The issue of body size and lifespan is a fascinating topic in biology. It’s strange that across species, at least in mammals, large-bodied animals live longer than small-sized animals. For example, elephants live a lot longer than mice. The theory is that
bigger animals have slower metabolisms than small animals, and that faster metabolisms result in more accumulation of free radicals that damage tissue and DNA. But this doesn't always hold for all animals and the “rate of living” theory is not widely accepted. What we cannot clearly understand remains fascinating.

But now if we look at within a given species, lifespan and body size are inversely correlated. This is definitively the case for dogs and mice, and it has been proposed that this is the case for humans, too. Why would this be? A possible explanation is that larger dogs (or mice, or people) grow faster than their smaller counterparts because they reach a larger size in more or less the same time, and that faster growth could be correlated with higher cancer rates.

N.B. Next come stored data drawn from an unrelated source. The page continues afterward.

(** ** What a call needs

    The API group and the resource of a kind, and the requests a call makes of the API
    server.  A [Get] or [List] of controller-runtime's client reads from a cache that a
    list and a watch fill; a deletion of a collection is a verb of its own. *)
Definition resource (k : Kind) : string * string :=
  match k with
  | KSeaweed => (seaweedfs, "seaweeds")
  | KGrant => (seaweedfs, "resourcereferencegrants")
  | KS3Identity => (seaweedfs, "s3identities")
  | KS3Policy => (seaweedfs, "s3policies")
  | KS3PolicyBinding => (seaweedfs, "s3policybindings")
  | KS3Credentials => (seaweedfs, "s3credentials")
  | KS3OIDCProvider => (seaweedfs, "s3oidcproviders")
  | KBucket => (seaweedfs, "buckets")
  | KLifecyclePolicy => (seaweedfs, "bucketlifecyclepolicies")
  | KBackup => (seaweedfs, "seaweedbackups")
  | KRestore => (seaweedfs, "seaweedrestores")
  | KAdminScript => (seaweedfs, "adminscripts")
  | KSeaweedCSIDriver => (seaweedfs, "seaweedcsidrivers")
  | KSecret => ("", "secrets")
  | KNamespace => ("", "namespaces")
  | KConfigMap => ("", "configmaps")
  | KPod => ("", "pods")
  | KService => ("", "services")
  | KServiceAccount => ("", "serviceaccounts")
  | KStatefulSet => ("apps", "statefulsets")
  | KDeployment => ("apps", "deployments")
  | KDaemonSet => ("apps", "daemonsets")
  | KJob => ("batch", "jobs")
  | KCronJob => ("batch", "cronjobs")
  | KServiceMonitor => ("monitoring.coreos.com", "servicemonitors")
  | KIngress => ("networking.k8s.io", "ingresses")
  | KIssuer => ("cert-manager.io", "issuers")
  | KCertificate => ("cert-manager.io", "certificates")
  | KClusterRole => ("rbac.authorization.k8s.io", "clusterroles")
  | KClusterRoleBinding => ("rbac.authorization.k8s.io", "clusterrolebindings")
  | KRole => ("rbac.authorization.k8s.io", "roles")
  | KRoleBinding => ("rbac.authorization.k8s.io", "rolebindings")
  | KCSIDriver => ("storage.k8s.io", "csidrivers")
  | KStorageClass => ("storage.k8s.io", "storageclasses")
  end.

Definition request : Type := string * string * string.
Definition on (k : Kind) (verbs : list string) : list request := map (fun v => (resource k, v)) verbs.
Definition on_status (k : Kind) (verb : string) : list request :=
  [((resource k).1, (resource k).2 +:+ "/status", verb)].
Definition kube_needs {X} (e : kubeE X) : list request :=
  match e with
  | KGet k _ => on k reads
  | KList k _ _ => on k reads
  | KCreate k _ => on k ["create"]
  | KUpdate k _ => on k ["update"]
  | KStatusUpdate k _ => on_status k "update"
  | KPatch k _ _ => on k ["patch"]
  | KStatusPatch k _ _ => on_status k "patch"
  | KDelete k _ | KDeleteUID k _ _ => on k ["delete"]
  | KDeleteAllOf k _ => on k ["deletecollection"]
  | KCreateOrUpdate k _ _ => on k (reads ++ ["create"; "update"])
  end.
Definition needs {X} (e : opE X) : list request :=
  match e with
  | OKube e => kube_needs e
  | OMonitorAvailable => on KServiceMonitor reads
  | OEvent _ _ _ => [("", "events", "create"); ("", "events", "patch")]
  | _ => []
  end.

(** The decision of the RBAC authorizer. *)
Definition string_in (s : string) (l : list string) : bool := existsb (String.eqb s) l.
Definition allows (rules : list PolicyRule) (r : request) : bool :=
  let '(group, resource, verb) := r in
  existsb (fun p => string_in group (pr_APIGroups p) && string_in resource (pr_Resources p) &&
                    string_in verb (pr_Verbs p)) rules.
Definition permitted (rules : list PolicyRule) {X} (e : opE X) : bool := forallb (allows rules) (needs e).

(** ** Programs that stay within a set of calls *)
Fixpoint only {A} (P : forall X, opE X -> Prop) (p : op A) : Prop :=
  match p with
  | Ret _ => True
  | Vis e k => P _ e /\ forall x, only P (k x)
  end.

Section only.
Context (P : forall X, opE X -> Prop).

Lemma only_bind {A B} (p : op A) (f : A -> op B) : only P p -> (forall a, only P (f a)) -> only P (bind p f).
Proof. intros Hp Hf. induction p as [a|X e k IH]; simpl in *; [done|]. split; [apply Hp|]. intros x. by apply IH, Hp. Qed.
Lemma only_call {X} (e : opE X) : P X e -> only P (call e).
Proof. by intros He. Qed.
Lemma only_for_each {A} (l : list A) (body : A -> op ()) : (forall a, only P (body a)) -> only P (for_each l body).
Proof. intros Hb. induction l as [|a l IH]; simpl; [done|]. by apply only_bind. Qed.
Lemma only_for_until {A R} (l : list A) (body : A -> op (option R)) :
  (forall a, only P (body a)) -> only P (for_until l body).
Proof. intros Hb. induction l as [|a l IH]; simpl; [done|]. apply only_bind; [done|]. by intros [r|]. Qed.
Lemma only_fold_until {A B R} (l : list A) (b : B) (body : A -> B -> op (R + B)) :
  (forall a b, only P (body a b)) -> only P (fold_until l b body).
Proof.
  intros Hb. revert b; induction l as [|a l IH]; intros b; simpl; [done|]. apply only_bind; [done|]. by intros [r|].
Qed.

(** What such a program leaves behind. *)
Lemma only_exec {A} (p : op A) tr tr' a :
  only P p -> exec trace_env p tr tr' a ->
  Forall (fun ev => P _ (ev_call ev)) tr -> Forall (fun ev => P _ (ev_call ev)) tr'.
Proof.
  revert tr; induction p as [b|X e k IH]; intros tr; simpl; [by intros _ [-> _]|].
  intros [He Hk] (x & tr1 & -> & Hx) Ht. apply (IH x _ (Hk x) Hx), Forall_app_2; [done|]. by constructor.
Qed.
End only.

Create HintDb within.
(** Walks through a program: every call is decided by evaluation, every branch is
    followed, subprograms are unfolded unless a lemma about them is at hand. *)
Ltac head_of t := match t with ?f _ => head_of f | _ => t end.
Ltac walk_step :=
  lazymatch goal with
  | |- True => exact I
  | |- forall _, _ => intros ?
  | |- only _ (Ret _) => exact I
  | |- only _ (Vis _ _) => split; [try reflexivity|]
  | |- only _ (match ?x with _ => _ end) => destruct x
  | |- only _ (for_each _ _) => apply only_for_each
  | |- only _ (for_until _ _) => apply only_for_until
  | |- only _ (fold_until _ _ _) => apply only_fold_until
  | |- only _ (bind_seg _ _) => unfold bind_seg
  | |- only _ (call _) => apply only_call; try reflexivity
  | |- only _ (let _ := _ in _) => cbv zeta
  | |- only _ ?p => first
      [ solve [eauto 1 with within nocore]
      | lazymatch p with bind _ _ => apply only_bind end
      | let f := head_of p in progress (unfold f; cbv beta) ]
  end.
Ltac walk := repeat walk_step.

(** ** The handlers of the operator

    The programs the operator runs: the reconcilers, the functions that map an event to
    requests, a tick of the backup scheduler and a turn of the usage loop. *)
Section handlers.
Context `{ApiMachinery} `{Owners} `{Digest} `{MapRange} `{BackupScheduler.Cron} `{BackupScheduler.SliceSort}.
Context `{CredentialsController.ControllerRef} `{IamPolicy.JsonErrors} `{LifecyclePolicy.LifecycleXml}.
Context `{SpecJSON ServiceObjSpec} `{SpecJSON PodSpec} `{SpecJSON IngressObjSpec} `{SpecJSON CronJobSpec}.
Context (cert_manager wired recorder : bool) (ResyncInterval : Z).
Context (topology_order : Seaweed -> list (string * option VolumeTopologySpec)).
Context (ingress_order : Seaweed -> list (string * Ingresses.desired_ingress)).
Context (group_order : groups -> list (NamespacedName * list Bucket)).

Inductive operator_program : forall A : Type, op A -> Prop :=
| reconciles_cluster req : operator_program _
    (ClusterController.cluster_Reconcile cert_manager wired recorder topology_order ingress_order req)
| reconciles_bucket req : operator_program _ (BucketController.Reconcile recorder ResyncInterval req)
| refreshes_usage : operator_program _ (BucketUsage.refreshAllUsage group_order)
| reconciles_lifecycle req : operator_program _ (LifecyclePolicy.Reconcile ResyncInterval req)
| maps_bucket b : operator_program _ (LifecyclePolicy.mapBucketToPolicies b)
| maps_lifecycle p : operator_program _ (LifecyclePolicy.mapPolicyToPeers p)
| reconciles_identity req : operator_program _ (IdentityController.Reconcile req)
| maps_identity id : operator_program _ (IdentityController.mapToNameClaimants id)
| reconciles_policy req : operator_program _ (PolicyController.Reconcile req)
| maps_policy p : operator_program _ (PolicyController.mapToNameClaimants p)
| reconciles_binding req : operator_program _ (BindingController.Reconcile req)
| reconciles_credentials req : operator_program _ (CredentialsController.Reconcile req)
| reconciles_provider req : operator_program _ (OidcController.Reconcile req)
| schedules_backups anchors now : operator_program _ (BackupScheduler.tick anchors now)
| reconciles_backup req : operator_program _ (BackupController.Reconcile cert_manager req)
| reconciles_restore req : operator_program _ (RestoreController.Reconcile cert_manager req)
| reconciles_script req : operator_program _ (AdminScripts.Reconcile cert_manager req)
| maps_cluster m : operator_program _ (AdminScripts.mapSeaweedToAdminScripts m)
| reconciles_driver req : operator_program _ (csi_Reconcile req).

(** The calls the roles do not cover: deletions of all cluster roles or bindings of a driver. *)
Definition deletes_roles {X} (e : opE X) : bool :=
  match e with OKube (KDeleteAllOf (KClusterRoleBinding | KClusterRole) _) => true | _ => false end.
Definition covered {X} (e : opE X) : Prop := permitted manager_role e || deletes_roles e = true.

We do not have a clear understanding of why growing faster leads to accelerated aging. But it seems that it is an accelerated rate of aging, or senescence, that causes larger dogs to have shorter lifespans than little dogs.

The figure above is from Ageing: It’s a Dog’s Life. The data is from 32 breeds. Note that the inverse correlation is pretty good, however some large dog breeds, at around 40 to 50 kg (or about 88 to 110 pounds), live 12 or 13 years in average while some other dog breeds of equal body size live only eight or nine years on average. This is due to dogs being a special case, as they were artificially bred by humans to select for looks or behavior and not necessarily health, and that considerable inbreeding was necessary to produce “purebred” dogs. For example, boxers are big dogs, but their higher cancer rates may result in a shorter lifespan. However, the really giant breeds all consistently live eight to nine years on average. So there is something going on besides simple breeding quirks that led to bad genetics and ill health. Something more general.

A few years ago, a large study [PDF] was published using mortality data from thousands of dogs across 74 breeds, testing three hypotheses: Large dogs may die younger than small dogs because of (1) an earlier onset of senescence, (2) a higher minimum mortality hazard, or (3) an increased rate of aging. The conclusion from their study is that aging starts more or less at the same age in small and large breeds, but large breeds age faster. We do not have a clear understanding of the underlying mechanism for faster aging in dogs. It seems that when we selected for large body size, we selected for faster aging as well. But we do not know all the genetic components of this. We know that there are at least three genes that determine large body size in dogs: IRS4 and IGSF1, involved in thyroid hormone pathways which affect growth, and ACSL4, involved in muscle growth, and back fat thickness.

But how this accelerates aging is still speculation. More studies are needed, but dogs seem to be a great model to study the evolution of body size and its relationship to aging.